Each line in the entries below that holds the word "repeat" belongs in the answer.
* * * * *
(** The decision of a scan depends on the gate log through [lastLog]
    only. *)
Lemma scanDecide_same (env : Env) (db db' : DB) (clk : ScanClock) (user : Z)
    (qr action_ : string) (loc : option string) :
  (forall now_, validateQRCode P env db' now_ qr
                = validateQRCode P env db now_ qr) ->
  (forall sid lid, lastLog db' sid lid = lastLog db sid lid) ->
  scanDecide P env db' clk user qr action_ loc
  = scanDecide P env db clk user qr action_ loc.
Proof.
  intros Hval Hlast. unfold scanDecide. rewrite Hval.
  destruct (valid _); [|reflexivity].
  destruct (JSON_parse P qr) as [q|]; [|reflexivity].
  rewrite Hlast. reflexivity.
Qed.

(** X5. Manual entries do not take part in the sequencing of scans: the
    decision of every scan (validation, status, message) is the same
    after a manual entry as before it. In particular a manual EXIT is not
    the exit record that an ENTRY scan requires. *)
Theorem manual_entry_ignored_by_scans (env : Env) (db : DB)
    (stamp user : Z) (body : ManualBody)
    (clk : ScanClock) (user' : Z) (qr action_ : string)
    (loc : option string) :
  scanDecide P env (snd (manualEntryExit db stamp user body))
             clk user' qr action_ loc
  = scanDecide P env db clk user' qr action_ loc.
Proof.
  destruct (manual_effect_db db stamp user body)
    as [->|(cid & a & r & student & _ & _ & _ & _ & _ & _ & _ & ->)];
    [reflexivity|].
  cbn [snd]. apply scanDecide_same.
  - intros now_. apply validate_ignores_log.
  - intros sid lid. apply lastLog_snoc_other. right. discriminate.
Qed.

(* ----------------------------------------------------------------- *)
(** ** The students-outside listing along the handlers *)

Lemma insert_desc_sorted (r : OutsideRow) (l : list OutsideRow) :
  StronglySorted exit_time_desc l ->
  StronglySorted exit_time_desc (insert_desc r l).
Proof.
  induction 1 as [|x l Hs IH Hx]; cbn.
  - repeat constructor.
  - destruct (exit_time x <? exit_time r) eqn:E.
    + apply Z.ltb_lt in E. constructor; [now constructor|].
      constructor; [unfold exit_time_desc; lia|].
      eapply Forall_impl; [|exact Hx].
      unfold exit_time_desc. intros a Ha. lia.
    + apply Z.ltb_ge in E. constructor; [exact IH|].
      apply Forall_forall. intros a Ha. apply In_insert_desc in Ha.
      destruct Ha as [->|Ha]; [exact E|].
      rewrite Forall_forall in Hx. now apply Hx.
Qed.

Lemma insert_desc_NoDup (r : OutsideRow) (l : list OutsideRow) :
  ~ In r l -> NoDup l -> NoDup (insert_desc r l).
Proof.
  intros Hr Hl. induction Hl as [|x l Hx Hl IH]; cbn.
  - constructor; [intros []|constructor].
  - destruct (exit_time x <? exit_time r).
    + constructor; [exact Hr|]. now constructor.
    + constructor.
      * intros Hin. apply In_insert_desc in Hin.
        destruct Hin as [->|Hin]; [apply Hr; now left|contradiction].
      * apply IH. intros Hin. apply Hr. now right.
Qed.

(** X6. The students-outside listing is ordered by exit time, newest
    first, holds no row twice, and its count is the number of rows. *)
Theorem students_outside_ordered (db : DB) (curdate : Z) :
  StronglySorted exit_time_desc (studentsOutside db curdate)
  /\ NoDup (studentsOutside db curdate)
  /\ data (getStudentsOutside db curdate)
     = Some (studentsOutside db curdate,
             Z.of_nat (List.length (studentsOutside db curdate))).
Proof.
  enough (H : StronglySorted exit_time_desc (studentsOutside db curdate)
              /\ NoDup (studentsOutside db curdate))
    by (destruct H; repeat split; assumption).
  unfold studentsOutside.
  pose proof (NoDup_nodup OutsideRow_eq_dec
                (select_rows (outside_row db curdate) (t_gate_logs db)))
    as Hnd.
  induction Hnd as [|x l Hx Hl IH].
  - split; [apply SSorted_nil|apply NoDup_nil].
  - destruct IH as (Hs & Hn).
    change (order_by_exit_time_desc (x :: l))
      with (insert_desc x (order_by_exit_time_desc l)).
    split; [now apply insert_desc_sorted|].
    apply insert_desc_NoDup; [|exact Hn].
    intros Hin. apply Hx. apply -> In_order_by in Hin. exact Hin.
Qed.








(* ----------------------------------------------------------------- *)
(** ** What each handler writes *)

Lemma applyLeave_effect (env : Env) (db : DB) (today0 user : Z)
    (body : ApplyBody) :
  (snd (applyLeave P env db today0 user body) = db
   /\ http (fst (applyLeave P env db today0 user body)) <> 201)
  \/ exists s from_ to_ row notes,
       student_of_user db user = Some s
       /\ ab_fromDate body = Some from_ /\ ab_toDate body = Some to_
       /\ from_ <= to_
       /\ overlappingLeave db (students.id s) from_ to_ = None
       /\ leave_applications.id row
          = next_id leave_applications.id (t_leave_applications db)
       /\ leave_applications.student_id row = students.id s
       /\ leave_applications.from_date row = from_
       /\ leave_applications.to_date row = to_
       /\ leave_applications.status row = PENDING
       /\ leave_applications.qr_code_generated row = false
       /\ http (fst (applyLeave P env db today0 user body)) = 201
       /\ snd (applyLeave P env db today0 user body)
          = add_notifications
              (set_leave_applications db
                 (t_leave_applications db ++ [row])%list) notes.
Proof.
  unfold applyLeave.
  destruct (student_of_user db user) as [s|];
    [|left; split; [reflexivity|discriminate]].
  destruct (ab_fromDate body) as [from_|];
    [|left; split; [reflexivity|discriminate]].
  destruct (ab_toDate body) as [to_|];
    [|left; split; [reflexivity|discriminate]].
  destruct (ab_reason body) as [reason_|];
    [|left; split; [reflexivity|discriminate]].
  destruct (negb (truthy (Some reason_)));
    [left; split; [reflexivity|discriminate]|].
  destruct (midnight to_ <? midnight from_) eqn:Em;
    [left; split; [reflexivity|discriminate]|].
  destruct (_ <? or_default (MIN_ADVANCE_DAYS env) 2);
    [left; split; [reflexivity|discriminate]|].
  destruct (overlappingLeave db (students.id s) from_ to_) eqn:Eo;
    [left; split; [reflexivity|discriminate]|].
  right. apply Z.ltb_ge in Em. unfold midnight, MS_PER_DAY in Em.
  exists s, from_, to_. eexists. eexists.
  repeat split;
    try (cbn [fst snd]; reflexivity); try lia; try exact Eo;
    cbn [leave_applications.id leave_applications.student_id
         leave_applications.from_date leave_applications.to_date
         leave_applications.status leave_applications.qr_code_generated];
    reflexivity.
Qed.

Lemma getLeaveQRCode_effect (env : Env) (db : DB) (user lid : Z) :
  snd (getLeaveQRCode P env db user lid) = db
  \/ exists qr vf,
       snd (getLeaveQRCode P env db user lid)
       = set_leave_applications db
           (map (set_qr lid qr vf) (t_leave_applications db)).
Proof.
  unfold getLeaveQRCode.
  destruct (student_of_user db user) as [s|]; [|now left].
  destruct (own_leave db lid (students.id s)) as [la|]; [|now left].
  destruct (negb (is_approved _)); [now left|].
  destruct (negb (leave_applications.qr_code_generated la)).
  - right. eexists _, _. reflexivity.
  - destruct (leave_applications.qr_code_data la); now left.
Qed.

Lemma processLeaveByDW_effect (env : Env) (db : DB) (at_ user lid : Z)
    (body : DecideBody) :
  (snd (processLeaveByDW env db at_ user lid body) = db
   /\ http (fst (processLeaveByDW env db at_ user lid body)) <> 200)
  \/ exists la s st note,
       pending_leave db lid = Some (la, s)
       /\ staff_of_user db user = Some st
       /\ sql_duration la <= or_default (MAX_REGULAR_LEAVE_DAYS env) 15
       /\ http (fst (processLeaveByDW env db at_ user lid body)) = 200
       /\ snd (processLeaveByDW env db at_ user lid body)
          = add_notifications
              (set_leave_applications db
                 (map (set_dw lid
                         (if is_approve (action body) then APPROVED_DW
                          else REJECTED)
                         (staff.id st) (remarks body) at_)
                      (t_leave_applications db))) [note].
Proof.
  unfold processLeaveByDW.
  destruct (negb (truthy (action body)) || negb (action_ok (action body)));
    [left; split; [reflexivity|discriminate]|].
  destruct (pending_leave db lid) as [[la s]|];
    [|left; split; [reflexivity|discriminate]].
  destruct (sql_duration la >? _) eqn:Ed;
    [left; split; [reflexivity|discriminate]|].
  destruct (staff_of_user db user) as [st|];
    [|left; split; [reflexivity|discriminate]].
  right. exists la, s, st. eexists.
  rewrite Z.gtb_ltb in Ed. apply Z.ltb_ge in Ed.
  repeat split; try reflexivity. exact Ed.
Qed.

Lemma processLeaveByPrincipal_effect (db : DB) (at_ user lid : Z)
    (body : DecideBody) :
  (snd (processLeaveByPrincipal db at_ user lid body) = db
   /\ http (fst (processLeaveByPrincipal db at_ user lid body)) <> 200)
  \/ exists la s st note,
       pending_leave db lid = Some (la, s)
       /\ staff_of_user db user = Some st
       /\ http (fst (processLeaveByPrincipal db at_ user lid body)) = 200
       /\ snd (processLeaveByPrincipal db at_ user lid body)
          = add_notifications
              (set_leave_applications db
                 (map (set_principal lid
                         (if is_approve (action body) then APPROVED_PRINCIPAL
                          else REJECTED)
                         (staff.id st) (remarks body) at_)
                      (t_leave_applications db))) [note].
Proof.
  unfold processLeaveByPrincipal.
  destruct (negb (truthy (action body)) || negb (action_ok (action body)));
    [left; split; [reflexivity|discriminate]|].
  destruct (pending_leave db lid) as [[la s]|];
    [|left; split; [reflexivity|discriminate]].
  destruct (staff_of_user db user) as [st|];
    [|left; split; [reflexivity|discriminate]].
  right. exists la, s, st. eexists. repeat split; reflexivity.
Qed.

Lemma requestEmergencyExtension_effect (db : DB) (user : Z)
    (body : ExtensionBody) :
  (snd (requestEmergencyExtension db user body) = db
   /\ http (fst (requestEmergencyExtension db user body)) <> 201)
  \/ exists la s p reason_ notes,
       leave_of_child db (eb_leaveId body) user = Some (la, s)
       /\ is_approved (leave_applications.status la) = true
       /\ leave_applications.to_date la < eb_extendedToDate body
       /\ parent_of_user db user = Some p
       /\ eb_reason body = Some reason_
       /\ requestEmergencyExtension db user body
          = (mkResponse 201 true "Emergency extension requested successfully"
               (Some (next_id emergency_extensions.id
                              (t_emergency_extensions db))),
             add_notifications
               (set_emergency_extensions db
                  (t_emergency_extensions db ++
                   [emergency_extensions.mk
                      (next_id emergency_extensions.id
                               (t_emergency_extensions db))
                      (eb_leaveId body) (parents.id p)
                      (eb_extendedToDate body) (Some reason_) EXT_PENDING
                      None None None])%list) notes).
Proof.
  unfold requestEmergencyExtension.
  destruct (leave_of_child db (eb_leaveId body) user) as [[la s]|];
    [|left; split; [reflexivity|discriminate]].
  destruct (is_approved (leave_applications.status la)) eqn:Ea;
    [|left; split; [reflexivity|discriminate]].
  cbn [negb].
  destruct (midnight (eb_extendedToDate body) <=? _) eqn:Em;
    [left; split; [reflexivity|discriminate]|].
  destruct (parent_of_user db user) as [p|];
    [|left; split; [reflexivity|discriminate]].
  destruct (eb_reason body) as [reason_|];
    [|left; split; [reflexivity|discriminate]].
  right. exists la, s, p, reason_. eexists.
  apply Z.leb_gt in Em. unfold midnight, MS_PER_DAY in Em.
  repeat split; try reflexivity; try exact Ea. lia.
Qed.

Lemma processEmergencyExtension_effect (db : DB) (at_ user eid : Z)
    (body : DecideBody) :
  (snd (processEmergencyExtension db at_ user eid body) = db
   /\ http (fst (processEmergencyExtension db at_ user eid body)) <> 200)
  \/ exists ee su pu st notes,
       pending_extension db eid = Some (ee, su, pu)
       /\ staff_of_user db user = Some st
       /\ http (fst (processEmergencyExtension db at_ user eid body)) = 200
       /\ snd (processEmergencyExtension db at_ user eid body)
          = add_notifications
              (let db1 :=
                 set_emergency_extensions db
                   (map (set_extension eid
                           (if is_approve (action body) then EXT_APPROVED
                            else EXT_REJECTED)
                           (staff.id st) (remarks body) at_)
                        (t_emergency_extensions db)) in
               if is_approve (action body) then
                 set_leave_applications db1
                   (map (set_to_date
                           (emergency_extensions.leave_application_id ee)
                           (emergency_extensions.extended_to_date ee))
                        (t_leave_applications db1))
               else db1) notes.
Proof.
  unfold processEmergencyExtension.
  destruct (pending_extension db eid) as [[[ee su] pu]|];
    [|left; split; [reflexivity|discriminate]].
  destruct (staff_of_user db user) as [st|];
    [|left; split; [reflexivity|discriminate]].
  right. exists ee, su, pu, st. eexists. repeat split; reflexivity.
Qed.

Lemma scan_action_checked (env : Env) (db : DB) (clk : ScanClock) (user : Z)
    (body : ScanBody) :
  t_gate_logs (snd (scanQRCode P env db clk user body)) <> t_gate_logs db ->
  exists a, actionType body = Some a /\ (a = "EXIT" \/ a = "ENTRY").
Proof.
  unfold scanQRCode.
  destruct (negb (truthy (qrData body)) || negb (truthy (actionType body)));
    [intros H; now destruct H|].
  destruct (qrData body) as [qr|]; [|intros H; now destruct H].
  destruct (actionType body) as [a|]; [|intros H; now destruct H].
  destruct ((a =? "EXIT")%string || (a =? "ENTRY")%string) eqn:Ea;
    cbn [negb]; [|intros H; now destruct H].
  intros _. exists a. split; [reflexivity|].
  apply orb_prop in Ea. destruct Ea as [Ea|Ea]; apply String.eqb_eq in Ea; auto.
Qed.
* * * * *
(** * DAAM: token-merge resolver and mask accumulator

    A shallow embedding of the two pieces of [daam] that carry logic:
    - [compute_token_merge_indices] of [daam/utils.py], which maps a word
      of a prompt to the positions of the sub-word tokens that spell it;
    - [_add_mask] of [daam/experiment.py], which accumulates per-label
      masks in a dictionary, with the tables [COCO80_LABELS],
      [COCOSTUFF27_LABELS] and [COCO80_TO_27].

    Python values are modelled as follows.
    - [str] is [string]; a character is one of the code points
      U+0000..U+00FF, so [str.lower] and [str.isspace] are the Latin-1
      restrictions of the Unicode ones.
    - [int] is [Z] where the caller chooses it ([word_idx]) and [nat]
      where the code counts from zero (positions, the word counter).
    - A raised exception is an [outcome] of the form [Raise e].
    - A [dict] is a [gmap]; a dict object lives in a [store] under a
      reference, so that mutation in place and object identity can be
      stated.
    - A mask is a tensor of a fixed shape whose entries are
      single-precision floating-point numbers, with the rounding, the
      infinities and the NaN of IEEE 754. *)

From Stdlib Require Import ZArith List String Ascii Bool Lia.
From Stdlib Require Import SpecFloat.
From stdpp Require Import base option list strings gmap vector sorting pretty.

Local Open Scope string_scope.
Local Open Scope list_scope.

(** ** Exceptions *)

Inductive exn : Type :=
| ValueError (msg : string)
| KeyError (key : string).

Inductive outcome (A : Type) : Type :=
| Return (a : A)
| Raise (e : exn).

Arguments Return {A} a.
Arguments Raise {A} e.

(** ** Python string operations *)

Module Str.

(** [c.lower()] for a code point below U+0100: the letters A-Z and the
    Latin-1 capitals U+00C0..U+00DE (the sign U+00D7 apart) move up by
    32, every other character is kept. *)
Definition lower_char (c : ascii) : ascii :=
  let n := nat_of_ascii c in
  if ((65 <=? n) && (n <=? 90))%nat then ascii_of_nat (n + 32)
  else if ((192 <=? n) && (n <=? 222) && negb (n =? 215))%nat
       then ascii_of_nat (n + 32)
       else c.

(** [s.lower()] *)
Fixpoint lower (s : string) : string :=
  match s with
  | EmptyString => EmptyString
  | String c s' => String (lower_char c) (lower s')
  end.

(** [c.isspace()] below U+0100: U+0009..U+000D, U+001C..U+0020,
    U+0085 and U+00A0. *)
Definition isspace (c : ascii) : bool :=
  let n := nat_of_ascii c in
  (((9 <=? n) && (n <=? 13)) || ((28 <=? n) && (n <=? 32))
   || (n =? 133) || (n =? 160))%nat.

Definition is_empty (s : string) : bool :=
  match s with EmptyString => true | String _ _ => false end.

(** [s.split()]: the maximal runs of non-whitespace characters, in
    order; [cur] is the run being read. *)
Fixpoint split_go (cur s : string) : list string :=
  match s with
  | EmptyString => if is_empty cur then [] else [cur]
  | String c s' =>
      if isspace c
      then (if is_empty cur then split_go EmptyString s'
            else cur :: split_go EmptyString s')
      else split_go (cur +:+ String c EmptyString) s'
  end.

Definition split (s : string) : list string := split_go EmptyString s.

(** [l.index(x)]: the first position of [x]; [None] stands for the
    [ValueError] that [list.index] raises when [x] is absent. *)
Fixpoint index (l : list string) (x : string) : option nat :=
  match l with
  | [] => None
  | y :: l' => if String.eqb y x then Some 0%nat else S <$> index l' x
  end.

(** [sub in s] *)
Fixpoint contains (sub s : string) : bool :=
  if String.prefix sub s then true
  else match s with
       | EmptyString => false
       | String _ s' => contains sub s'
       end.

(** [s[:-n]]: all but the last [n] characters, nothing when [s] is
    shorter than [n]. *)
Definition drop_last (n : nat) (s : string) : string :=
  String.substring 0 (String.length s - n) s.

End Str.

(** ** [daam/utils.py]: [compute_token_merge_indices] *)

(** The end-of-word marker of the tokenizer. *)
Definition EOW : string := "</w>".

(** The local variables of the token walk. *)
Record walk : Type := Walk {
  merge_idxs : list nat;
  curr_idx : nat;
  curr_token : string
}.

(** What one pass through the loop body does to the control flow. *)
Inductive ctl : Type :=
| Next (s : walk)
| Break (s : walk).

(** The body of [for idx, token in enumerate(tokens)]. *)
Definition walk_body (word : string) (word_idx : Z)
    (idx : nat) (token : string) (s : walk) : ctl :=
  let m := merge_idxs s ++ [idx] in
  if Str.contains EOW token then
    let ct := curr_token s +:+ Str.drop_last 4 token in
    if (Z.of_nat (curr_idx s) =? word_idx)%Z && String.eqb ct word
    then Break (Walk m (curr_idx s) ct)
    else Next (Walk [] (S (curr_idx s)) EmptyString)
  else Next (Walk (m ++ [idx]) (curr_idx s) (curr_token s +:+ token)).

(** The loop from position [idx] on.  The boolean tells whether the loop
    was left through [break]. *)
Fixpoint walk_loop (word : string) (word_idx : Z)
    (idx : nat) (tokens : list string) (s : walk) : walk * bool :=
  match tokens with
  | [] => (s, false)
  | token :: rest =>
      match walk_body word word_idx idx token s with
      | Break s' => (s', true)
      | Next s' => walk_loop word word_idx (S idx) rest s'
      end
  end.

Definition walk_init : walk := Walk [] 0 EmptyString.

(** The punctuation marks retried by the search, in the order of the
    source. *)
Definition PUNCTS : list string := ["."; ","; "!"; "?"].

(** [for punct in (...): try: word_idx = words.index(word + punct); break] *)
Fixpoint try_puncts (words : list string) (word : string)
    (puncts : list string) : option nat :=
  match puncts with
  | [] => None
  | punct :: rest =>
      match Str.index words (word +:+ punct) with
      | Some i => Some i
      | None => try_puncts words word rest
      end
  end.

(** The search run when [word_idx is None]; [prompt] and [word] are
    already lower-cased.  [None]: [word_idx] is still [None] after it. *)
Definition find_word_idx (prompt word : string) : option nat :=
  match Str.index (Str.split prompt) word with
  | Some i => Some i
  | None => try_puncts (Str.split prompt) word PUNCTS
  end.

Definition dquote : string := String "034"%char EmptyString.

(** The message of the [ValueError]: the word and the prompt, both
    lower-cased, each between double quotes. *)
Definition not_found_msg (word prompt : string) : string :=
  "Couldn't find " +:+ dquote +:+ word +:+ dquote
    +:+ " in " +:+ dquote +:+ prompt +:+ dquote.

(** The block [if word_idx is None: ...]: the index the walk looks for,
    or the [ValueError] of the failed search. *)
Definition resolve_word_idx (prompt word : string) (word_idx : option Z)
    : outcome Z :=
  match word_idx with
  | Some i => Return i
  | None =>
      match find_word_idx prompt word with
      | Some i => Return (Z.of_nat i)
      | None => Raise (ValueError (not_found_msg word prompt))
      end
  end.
* * * * *
▶ **Response to the task**:
  - repeat constructor.
    by (destruct H; repeat split; assumption).
  repeat split;
  repeat split; try reflexivity. exact Ed.
  right. exists la, s, st. eexists. repeat split; reflexivity.
  repeat split; try reflexivity; try exact Ea. lia.
  right. exists ee, su, pu, st. eexists. repeat split; reflexivity.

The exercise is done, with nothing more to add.